STORED DATA: Begin

(** [#[derive(PartialEq)]] *)
Fixpoint list_eqb {A} (eqb : A -> A -> bool) (a b : list A) : bool :=
  match a, b with
  | [], [] => true
  | x :: a, y :: b => eqb x y && list_eqb eqb a b
  | _, _ => false
  end.
Fixpoint Query_eqb (a b : Query) {struct a} : bool :=
  match a, b with
  | QTerm v, QTerm v' | QPrefix v, QPrefix v' | QWildcard v, QWildcard v' | QExact v, QExact v' => bool_decide (v = v')
  | QWand ps, QWand ps' | QAnd ps, QAnd ps' | QOr ps, QOr ps' | QSameElement ps, QSameElement ps' =>
    list_eqb Query_eqb ps ps'
  | QPhrase ts, QPhrase ts' => bool_decide (ts = ts')
  | QFuzzy v f s, QFuzzy v' f' s' => bool_decide (v = v') && bool_decide (f = f') && bool_decide (s = s')
  | QSynonym fs, QSynonym fs' =>
    list_eqb (fun x y => Query_eqb (alt_query x) (alt_query y) && (alt_weight x =? alt_weight y)) fs fs'
  | QRange r, QRange r' => bool_decide (r = r')
  | QBool b, QBool b' => Bool.eqb b b'
  | QMatchAll, QMatchAll => true
  | _, _ => false
  end.

Lemma list_eqb_eq {A} (eqb : A -> A -> bool) a b :
  Forall (fun x => forall y, eqb x y = true <-> x = y) a -> list_eqb eqb a b = true <-> a = b.
Proof.
  intros Ha. revert b. induction Ha as [|x a Hx Ha IH]; intros [|y b]; cbn; try done.
  rewrite andb_true_iff, Hx, IH. naive_solver.
Qed.

Lemma Query_eqb_eq a b : Query_eqb a b = true <-> a = b.
Proof.
  revert b. induction a as [v|v|v|ps IH|ps IH|ps IH|ts|v|v f s|fs IH|r|ps IH|c|] using Query_rect'; intros [];
    cbn; try done; rewrite ?andb_true_iff, ?bool_decide_eq_true, ?Bool.eqb_true_iff; try naive_solver;
    try (rewrite list_eqb_eq by done; naive_solver).
  rewrite list_eqb_eq; [naive_solver|]. eapply Forall_impl; [exact IH|]. intros [q w] Hq [q' w']. cbn in *.
  rewrite andb_true_iff, Hq, Z.eqb_eq. naive_solver.
Qed.

#[global] Instance Query_eq_dec : EqDecision Query.
Proof. intros a b. destruct (Query_eqb a b) eqn:E; [left|right]; rewrite <-Query_eqb_eq; congruence. Defined.

(** ** Text *)

(** A string literal of the source. *)
Fixpoint bytes_of (s : string) : list Z :=
  match s with EmptyString => [] | String c s => Z.of_N (N_of_ascii c) :: bytes_of s end.
Definition lit (s : string) : str := default [] (from_utf8 (bytes_of s)).

(** [char::is_whitespace]: the code points with the property White_Space. *)
Definition is_whitespace (c : Z) : bool :=
  ((9 <=? c) && (c <=? 13)) || (c =? 32) || (c =? 133) || (c =? 160) || (c =? 5760) ||
  ((8192 <=? c) && (c <=? 8202)) || (c =? 8232) || (c =? 8233) || (c =? 8239) || (c =? 8287) || (c =? 12288).

Fixpoint trim_start (s : str) : str :=
  match s with c :: s' => if is_whitespace c then trim_start s' else s | [] => [] end.
Definition trim (s : str) : str := rev (trim_start (rev (trim_start s))).

(** [str::split_whitespace]: the words between white space. *)
Fixpoint split_words (word : str) (s : str) : list str :=
  match s with
  | [] => match word with [] => [] | _ => [word] end
  | c :: s =>
    if is_whitespace c then match word with [] => split_words [] s | _ => word :: split_words [] s end
    else split_words (word ++ [c]) s
  end.
Definition split_whitespace (s : str) : list str := split_words [] s.

(** [words.join(sep)] *)
Fixpoint join (sep : str) (words : list str) : str :=
  match words with
  | [] => []
  | [w] => w
  | w :: words => w ++ sep ++ join sep words
  end.

Inductive CorelamoError : Type := InvalidData (message : str).
Inductive query_result (A : Type) : Type := QOk (a : A) | QErr (e : CorelamoError).
Arguments QOk {A} _.
Arguments QErr {A} _.
Definition q_bind {A B} (m : query_result A) (f : A -> query_result B) : query_result B :=
  match m with QOk a => f a | QErr e => QErr e end.

(** ** Words of a query *)

(** The last character never makes a word a wildcard. *)
Definition has_wildcard (word : str) : bool :=
  existsb (fun c => (c =? STAR) || (c =? QUESTION) || (c =? LBRACKET)) (removelast word).

Definition classify_word (word : str) : Query :=
  if existsb is_whitespace (trim word) then QTerm word
  else
    let pattern := parse word in
    if is_prefix_only pattern then QPrefix (prefix pattern)
    else if has_wildcard word then QWildcard word
    else QTerm word.

(** ** From JSON *)

Inductive OwnedValue : Type :=
| JNull
| JBool (b : bool)
| JI64 (n : Z)
| JU64 (n : Z)
| JF64 (x : f64)
| JString (s : str)
| JArray (items : list OwnedValue)
| JObject (obj : list (str * OwnedValue)).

STORED DATA: End

*TASK GOAL*. When you answer, return the records above exactly as they stand.

*FINISHED EXERCISE*.
(** [#[derive(PartialEq)]] *)
Fixpoint list_eqb {A} (eqb : A -> A -> bool) (a b : list A) : bool :=
  match a, b with
  | [], [] => true
  | x :: a, y :: b => eqb x y && list_eqb eqb a b
  | _, _ => false
  end.
Fixpoint Query_eqb (a b : Query) {struct a} : bool :=
  match a, b with
  | QTerm v, QTerm v' | QPrefix v, QPrefix v' | QWildcard v, QWildcard v' | QExact v, QExact v' => bool_decide (v = v')
  | QWand ps, QWand ps' | QAnd ps, QAnd ps' | QOr ps, QOr ps' | QSameElement ps, QSameElement ps' =>
    list_eqb Query_eqb ps ps'
  | QPhrase ts, QPhrase ts' => bool_decide (ts = ts')
  | QFuzzy v f s, QFuzzy v' f' s' => bool_decide (v = v') && bool_decide (f = f') && bool_decide (s = s')
  | QSynonym fs, QSynonym fs' =>
    list_eqb (fun x y => Query_eqb (alt_query x) (alt_query y) && (alt_weight x =? alt_weight y)) fs fs'
  | QRange r, QRange r' => bool_decide (r = r')
  | QBool b, QBool b' => Bool.eqb b b'
  | QMatchAll, QMatchAll => true
  | _, _ => false
  end.

Lemma list_eqb_eq {A} (eqb : A -> A -> bool) a b :
  Forall (fun x => forall y, eqb x y = true <-> x = y) a -> list_eqb eqb a b = true <-> a = b.
Proof.
  intros Ha. revert b. induction Ha as [|x a Hx Ha IH]; intros [|y b]; cbn; try done.
  rewrite andb_true_iff, Hx, IH. naive_solver.
Qed.

Lemma Query_eqb_eq a b : Query_eqb a b = true <-> a = b.
Proof.
  revert b. induction a as [v|v|v|ps IH|ps IH|ps IH|ts|v|v f s|fs IH|r|ps IH|c|] using Query_rect'; intros [];
    cbn; try done; rewrite ?andb_true_iff, ?bool_decide_eq_true, ?Bool.eqb_true_iff; try naive_solver;
    try (rewrite list_eqb_eq by done; naive_solver).
  rewrite list_eqb_eq; [naive_solver|]. eapply Forall_impl; [exact IH|]. intros [q w] Hq [q' w']. cbn in *.
  rewrite andb_true_iff, Hq, Z.eqb_eq. naive_solver.
Qed.

#[global] Instance Query_eq_dec : EqDecision Query.
Proof. intros a b. destruct (Query_eqb a b) eqn:E; [left|right]; rewrite <-Query_eqb_eq; congruence. Defined.

(** ** Text *)

(** A string literal of the source. *)
Fixpoint bytes_of (s : string) : list Z :=
  match s with EmptyString => [] | String c s => Z.of_N (N_of_ascii c) :: bytes_of s end.
Definition lit (s : string) : str := default [] (from_utf8 (bytes_of s)).

(** [char::is_whitespace]: the code points with the property White_Space. *)
Definition is_whitespace (c : Z) : bool :=
  ((9 <=? c) && (c <=? 13)) || (c =? 32) || (c =? 133) || (c =? 160) || (c =? 5760) ||
  ((8192 <=? c) && (c <=? 8202)) || (c =? 8232) || (c =? 8233) || (c =? 8239) || (c =? 8287) || (c =? 12288).

Fixpoint trim_start (s : str) : str :=
  match s with c :: s' => if is_whitespace c then trim_start s' else s | [] => [] end.
Definition trim (s : str) : str := rev (trim_start (rev (trim_start s))).

(** [str::split_whitespace]: the words between white space. *)
Fixpoint split_words (word : str) (s : str) : list str :=
  match s with
  | [] => match word with [] => [] | _ => [word] end
  | c :: s =>
    if is_whitespace c then match word with [] => split_words [] s | _ => word :: split_words [] s end
    else split_words (word ++ [c]) s
  end.
Definition split_whitespace (s : str) : list str := split_words [] s.

(** [words.join(sep)] *)
Fixpoint join (sep : str) (words : list str) : str :=
  match words with
  | [] => []
  | [w] => w
  | w :: words => w ++ sep ++ join sep words
  end.

Inductive CorelamoError : Type := InvalidData (message : str).
Inductive query_result (A : Type) : Type := QOk (a : A) | QErr (e : CorelamoError).
Arguments QOk {A} _.
Arguments QErr {A} _.
Definition q_bind {A B} (m : query_result A) (f : A -> query_result B) : query_result B :=
  match m with QOk a => f a | QErr e => QErr e end.

(** ** Words of a query *)

(** The last character never makes a word a wildcard. *)
Definition has_wildcard (word : str) : bool :=
  existsb (fun c => (c =? STAR) || (c =? QUESTION) || (c =? LBRACKET)) (removelast word).

Definition classify_word (word : str) : Query :=
  if existsb is_whitespace (trim word) then QTerm word
  else
    let pattern := parse word in
    if is_prefix_only pattern then QPrefix (prefix pattern)
    else if has_wildcard word then QWildcard word
    else QTerm word.

(** ** From JSON *)

Inductive OwnedValue : Type :=
| JNull
| JBool (b : bool)
| JI64 (n : Z)
| JU64 (n : Z)
| JF64 (x : f64)
| JString (s : str)
| JArray (items : list OwnedValue)
| JObject (obj : list (str * OwnedValue)).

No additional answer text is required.